What you will do
Beginning with the line below that contains "if is_none cpk" and ending with the line that contains "if is_none v then Ok false", copy every line exactly. Copy nothing else.

[Stored data]
'''

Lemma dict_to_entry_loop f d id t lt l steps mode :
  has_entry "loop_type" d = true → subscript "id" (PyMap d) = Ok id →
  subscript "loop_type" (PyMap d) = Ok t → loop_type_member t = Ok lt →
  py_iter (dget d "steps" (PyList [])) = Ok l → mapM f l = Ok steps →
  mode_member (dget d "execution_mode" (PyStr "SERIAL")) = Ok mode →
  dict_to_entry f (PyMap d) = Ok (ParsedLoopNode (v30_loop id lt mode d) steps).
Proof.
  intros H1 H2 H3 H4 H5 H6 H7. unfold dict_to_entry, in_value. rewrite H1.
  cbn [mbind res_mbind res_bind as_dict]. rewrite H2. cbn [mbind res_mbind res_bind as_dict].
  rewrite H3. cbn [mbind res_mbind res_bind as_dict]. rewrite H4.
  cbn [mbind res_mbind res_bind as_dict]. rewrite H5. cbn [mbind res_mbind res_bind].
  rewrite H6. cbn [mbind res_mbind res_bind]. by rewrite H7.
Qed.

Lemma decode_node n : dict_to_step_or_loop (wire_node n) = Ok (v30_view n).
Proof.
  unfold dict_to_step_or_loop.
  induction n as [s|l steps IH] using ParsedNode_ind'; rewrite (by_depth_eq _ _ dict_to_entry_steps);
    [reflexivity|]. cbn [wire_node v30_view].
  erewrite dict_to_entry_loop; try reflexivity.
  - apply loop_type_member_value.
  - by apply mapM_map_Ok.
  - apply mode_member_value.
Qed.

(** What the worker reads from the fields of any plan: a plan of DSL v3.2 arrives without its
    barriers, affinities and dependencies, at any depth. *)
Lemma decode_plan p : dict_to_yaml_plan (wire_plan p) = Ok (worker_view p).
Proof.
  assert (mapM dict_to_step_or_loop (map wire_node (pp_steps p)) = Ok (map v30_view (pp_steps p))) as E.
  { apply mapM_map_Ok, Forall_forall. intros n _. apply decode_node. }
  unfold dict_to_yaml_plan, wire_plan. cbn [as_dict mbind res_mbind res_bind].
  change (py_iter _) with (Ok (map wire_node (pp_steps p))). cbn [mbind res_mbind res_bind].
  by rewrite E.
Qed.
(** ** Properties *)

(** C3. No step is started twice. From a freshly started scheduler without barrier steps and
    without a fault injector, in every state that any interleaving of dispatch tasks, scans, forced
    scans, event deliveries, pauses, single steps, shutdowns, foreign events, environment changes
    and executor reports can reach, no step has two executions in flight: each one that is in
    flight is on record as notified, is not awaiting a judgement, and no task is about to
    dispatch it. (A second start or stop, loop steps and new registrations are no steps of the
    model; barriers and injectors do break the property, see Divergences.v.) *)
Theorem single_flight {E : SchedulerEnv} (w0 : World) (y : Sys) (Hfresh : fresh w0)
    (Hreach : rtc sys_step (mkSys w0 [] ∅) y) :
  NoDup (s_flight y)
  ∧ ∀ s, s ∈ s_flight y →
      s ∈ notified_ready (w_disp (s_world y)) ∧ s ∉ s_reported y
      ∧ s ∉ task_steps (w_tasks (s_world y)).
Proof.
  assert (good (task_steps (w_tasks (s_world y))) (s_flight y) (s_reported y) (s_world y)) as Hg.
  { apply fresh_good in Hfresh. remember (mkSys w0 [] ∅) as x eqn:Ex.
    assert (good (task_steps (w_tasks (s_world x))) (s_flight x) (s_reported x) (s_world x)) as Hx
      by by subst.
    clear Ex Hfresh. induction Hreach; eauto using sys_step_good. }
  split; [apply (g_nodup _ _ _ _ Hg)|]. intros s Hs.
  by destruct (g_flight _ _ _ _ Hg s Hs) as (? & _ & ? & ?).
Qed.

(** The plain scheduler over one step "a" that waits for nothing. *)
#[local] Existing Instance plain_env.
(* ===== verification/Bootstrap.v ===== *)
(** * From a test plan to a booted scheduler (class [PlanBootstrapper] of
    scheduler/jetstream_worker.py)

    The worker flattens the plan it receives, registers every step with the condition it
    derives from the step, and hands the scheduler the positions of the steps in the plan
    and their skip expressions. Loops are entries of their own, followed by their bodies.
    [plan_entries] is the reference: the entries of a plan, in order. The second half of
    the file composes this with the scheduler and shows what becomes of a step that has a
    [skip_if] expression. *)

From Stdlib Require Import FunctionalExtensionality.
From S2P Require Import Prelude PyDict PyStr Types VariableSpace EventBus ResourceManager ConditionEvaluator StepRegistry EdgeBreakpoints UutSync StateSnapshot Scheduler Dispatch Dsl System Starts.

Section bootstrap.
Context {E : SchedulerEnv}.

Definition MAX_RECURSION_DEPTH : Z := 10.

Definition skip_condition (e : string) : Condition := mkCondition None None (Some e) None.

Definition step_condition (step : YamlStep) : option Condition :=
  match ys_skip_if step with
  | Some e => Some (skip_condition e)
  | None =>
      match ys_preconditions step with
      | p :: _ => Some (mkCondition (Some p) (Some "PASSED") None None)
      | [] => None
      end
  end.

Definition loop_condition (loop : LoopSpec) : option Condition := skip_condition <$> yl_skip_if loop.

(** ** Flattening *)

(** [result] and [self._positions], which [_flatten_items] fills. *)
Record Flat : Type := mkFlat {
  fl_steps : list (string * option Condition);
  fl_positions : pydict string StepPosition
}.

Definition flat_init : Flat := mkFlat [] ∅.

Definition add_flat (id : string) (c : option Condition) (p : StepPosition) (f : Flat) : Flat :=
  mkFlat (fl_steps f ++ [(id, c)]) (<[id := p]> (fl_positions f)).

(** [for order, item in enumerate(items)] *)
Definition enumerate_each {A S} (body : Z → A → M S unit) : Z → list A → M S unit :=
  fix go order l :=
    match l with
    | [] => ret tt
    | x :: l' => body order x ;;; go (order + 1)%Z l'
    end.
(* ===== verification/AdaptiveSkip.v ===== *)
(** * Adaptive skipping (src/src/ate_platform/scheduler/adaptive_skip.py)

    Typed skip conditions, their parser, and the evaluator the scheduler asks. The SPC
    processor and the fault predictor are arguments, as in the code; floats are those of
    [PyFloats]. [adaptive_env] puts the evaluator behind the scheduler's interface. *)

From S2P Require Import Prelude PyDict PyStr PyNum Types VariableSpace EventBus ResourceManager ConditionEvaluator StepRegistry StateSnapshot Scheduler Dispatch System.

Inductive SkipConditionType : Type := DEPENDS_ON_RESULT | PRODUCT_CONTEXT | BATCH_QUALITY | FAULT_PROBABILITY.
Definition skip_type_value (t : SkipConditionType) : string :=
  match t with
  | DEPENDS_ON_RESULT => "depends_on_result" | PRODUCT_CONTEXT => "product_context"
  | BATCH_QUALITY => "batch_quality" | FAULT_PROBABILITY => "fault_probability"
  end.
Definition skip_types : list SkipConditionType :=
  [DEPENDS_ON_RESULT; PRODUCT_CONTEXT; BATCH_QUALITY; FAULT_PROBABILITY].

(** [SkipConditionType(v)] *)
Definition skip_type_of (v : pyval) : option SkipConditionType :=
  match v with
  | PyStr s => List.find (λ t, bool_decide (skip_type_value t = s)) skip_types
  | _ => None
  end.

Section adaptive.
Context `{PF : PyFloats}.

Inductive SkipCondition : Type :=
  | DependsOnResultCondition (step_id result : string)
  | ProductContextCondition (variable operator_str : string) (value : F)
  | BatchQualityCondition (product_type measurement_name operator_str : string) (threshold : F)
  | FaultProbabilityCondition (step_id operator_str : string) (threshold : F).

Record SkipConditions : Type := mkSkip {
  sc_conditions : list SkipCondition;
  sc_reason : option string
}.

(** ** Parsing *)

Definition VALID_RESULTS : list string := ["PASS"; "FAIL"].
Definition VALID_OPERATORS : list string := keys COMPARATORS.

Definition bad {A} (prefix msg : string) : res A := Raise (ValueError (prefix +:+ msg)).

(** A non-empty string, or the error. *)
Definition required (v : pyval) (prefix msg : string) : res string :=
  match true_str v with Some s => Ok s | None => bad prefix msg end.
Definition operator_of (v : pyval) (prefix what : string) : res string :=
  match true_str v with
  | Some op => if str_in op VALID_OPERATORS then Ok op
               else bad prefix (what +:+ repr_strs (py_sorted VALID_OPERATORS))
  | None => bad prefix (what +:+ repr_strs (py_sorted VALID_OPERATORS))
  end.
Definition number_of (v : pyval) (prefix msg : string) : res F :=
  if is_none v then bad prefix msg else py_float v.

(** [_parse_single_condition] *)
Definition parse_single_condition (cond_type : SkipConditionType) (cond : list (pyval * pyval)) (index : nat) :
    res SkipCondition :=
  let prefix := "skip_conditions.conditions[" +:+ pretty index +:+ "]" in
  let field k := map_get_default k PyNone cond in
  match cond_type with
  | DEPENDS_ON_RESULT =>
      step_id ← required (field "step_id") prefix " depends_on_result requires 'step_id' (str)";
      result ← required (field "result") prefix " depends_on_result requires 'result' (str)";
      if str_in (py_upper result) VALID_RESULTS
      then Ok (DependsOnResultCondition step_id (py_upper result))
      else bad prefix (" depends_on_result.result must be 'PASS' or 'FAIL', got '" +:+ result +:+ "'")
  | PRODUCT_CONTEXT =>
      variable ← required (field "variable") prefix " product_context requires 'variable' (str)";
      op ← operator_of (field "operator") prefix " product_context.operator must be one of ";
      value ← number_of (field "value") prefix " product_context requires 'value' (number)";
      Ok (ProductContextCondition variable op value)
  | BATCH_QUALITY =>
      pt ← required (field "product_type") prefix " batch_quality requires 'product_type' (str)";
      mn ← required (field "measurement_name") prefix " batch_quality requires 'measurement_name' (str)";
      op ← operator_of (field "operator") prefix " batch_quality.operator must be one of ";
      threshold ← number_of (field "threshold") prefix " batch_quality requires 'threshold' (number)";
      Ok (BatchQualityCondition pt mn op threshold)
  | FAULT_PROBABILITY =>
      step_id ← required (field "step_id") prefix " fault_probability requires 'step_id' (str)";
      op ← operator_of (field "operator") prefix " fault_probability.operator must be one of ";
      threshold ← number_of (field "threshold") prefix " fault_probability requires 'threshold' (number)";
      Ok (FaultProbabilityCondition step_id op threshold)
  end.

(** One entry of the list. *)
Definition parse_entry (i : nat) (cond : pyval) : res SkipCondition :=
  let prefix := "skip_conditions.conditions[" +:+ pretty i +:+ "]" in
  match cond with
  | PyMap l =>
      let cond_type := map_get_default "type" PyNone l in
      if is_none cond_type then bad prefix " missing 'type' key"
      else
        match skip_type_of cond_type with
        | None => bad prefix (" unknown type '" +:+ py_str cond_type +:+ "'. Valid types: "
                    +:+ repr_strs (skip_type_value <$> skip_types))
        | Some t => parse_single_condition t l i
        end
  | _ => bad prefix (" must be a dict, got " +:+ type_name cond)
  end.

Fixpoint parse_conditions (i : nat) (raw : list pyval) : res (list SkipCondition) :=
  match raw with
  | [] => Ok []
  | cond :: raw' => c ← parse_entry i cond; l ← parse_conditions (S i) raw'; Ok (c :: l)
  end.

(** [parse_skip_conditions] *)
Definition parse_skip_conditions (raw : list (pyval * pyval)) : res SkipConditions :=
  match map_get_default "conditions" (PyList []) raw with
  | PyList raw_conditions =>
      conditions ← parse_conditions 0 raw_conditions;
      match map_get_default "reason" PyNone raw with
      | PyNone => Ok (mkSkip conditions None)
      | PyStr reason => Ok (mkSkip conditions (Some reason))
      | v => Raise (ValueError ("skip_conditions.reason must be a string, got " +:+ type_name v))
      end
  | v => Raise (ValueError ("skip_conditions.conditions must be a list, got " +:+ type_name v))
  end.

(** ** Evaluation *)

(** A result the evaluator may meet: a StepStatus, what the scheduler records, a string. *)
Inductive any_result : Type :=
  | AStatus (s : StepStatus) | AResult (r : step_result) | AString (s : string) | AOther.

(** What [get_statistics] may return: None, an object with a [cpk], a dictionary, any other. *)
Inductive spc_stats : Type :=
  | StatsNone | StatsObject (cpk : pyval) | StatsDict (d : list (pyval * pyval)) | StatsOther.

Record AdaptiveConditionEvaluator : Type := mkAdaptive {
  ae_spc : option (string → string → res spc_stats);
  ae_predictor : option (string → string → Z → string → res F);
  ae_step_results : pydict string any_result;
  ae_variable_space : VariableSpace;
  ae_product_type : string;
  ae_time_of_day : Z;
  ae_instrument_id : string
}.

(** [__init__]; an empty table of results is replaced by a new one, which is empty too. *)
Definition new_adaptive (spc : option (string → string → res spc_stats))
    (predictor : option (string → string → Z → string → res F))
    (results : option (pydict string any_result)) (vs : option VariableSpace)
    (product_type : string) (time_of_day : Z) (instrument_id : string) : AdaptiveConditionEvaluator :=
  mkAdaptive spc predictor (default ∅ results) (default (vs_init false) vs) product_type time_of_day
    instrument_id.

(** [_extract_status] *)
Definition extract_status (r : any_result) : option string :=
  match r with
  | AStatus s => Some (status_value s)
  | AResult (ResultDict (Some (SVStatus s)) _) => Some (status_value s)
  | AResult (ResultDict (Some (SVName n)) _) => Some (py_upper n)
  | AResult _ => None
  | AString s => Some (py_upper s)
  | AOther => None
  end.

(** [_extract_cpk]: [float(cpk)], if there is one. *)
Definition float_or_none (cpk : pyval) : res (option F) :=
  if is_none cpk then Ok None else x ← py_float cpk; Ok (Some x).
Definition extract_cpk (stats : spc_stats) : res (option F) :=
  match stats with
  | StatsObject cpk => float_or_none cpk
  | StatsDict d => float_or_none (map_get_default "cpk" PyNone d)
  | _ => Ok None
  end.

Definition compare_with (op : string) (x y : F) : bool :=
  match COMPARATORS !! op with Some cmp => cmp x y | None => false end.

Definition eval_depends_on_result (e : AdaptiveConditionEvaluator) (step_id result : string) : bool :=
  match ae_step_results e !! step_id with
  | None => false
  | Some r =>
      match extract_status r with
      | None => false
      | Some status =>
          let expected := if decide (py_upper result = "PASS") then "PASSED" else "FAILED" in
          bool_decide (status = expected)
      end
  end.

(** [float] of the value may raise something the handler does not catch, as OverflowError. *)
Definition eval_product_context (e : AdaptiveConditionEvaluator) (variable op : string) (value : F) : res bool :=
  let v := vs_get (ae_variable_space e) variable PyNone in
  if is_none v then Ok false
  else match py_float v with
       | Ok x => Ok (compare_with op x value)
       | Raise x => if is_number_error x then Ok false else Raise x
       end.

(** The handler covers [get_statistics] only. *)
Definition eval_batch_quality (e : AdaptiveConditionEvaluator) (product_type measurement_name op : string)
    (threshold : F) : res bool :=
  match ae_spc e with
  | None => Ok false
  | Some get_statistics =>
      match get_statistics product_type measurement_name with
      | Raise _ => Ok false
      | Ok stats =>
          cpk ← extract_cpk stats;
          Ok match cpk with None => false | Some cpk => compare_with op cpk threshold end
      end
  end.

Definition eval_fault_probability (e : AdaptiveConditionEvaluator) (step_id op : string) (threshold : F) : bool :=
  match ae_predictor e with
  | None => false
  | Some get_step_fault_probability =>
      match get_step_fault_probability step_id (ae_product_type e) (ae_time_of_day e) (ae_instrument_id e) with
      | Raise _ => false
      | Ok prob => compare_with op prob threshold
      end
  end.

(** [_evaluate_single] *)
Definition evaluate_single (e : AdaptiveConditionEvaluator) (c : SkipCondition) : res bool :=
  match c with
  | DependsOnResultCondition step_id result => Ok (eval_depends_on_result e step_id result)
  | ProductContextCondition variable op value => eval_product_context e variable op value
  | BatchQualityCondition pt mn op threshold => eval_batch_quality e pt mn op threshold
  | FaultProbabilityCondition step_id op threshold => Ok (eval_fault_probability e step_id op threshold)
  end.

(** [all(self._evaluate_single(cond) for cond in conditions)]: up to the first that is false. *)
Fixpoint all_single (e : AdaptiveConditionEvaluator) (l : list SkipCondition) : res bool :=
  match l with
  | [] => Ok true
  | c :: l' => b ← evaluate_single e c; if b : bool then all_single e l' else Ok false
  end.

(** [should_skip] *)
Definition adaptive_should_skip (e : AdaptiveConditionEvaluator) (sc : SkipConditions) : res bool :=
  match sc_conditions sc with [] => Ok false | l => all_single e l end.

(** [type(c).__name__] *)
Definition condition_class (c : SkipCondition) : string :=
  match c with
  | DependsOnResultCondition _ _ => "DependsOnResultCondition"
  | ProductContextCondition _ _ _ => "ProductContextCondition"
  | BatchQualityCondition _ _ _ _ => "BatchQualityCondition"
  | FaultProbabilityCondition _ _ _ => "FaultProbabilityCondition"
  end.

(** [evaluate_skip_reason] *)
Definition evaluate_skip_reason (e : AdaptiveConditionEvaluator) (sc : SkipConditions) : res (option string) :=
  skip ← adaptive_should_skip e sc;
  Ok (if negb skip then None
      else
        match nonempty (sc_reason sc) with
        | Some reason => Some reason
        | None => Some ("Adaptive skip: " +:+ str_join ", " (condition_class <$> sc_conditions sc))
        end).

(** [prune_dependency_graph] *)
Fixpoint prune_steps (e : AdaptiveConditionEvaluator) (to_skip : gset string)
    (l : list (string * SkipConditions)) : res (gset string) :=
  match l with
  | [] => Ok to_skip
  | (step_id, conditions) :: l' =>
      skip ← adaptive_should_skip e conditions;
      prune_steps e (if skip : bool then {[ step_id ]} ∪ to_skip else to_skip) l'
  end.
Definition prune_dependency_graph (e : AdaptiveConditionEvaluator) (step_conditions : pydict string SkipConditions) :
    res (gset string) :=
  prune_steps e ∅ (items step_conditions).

'''

Response for this exercise
  if is_none cpk then Ok None else x ← py_float cpk; Ok (Some x).
Definition extract_cpk (stats : spc_stats) : res (option F) :=
  match stats with
  | StatsObject cpk => float_or_none cpk
  | StatsDict d => float_or_none (map_get_default "cpk" PyNone d)
  | _ => Ok None
  end.

Definition compare_with (op : string) (x y : F) : bool :=
  match COMPARATORS !! op with Some cmp => cmp x y | None => false end.

Definition eval_depends_on_result (e : AdaptiveConditionEvaluator) (step_id result : string) : bool :=
  match ae_step_results e !! step_id with
  | None => false
  | Some r =>
      match extract_status r with
      | None => false
      | Some status =>
          let expected := if decide (py_upper result = "PASS") then "PASSED" else "FAILED" in
          bool_decide (status = expected)
      end
  end.

(** [float] of the value may raise something the handler does not catch, as OverflowError. *)
Definition eval_product_context (e : AdaptiveConditionEvaluator) (variable op : string) (value : F) : res bool :=
  let v := vs_get (ae_variable_space e) variable PyNone in
  if is_none v then Ok false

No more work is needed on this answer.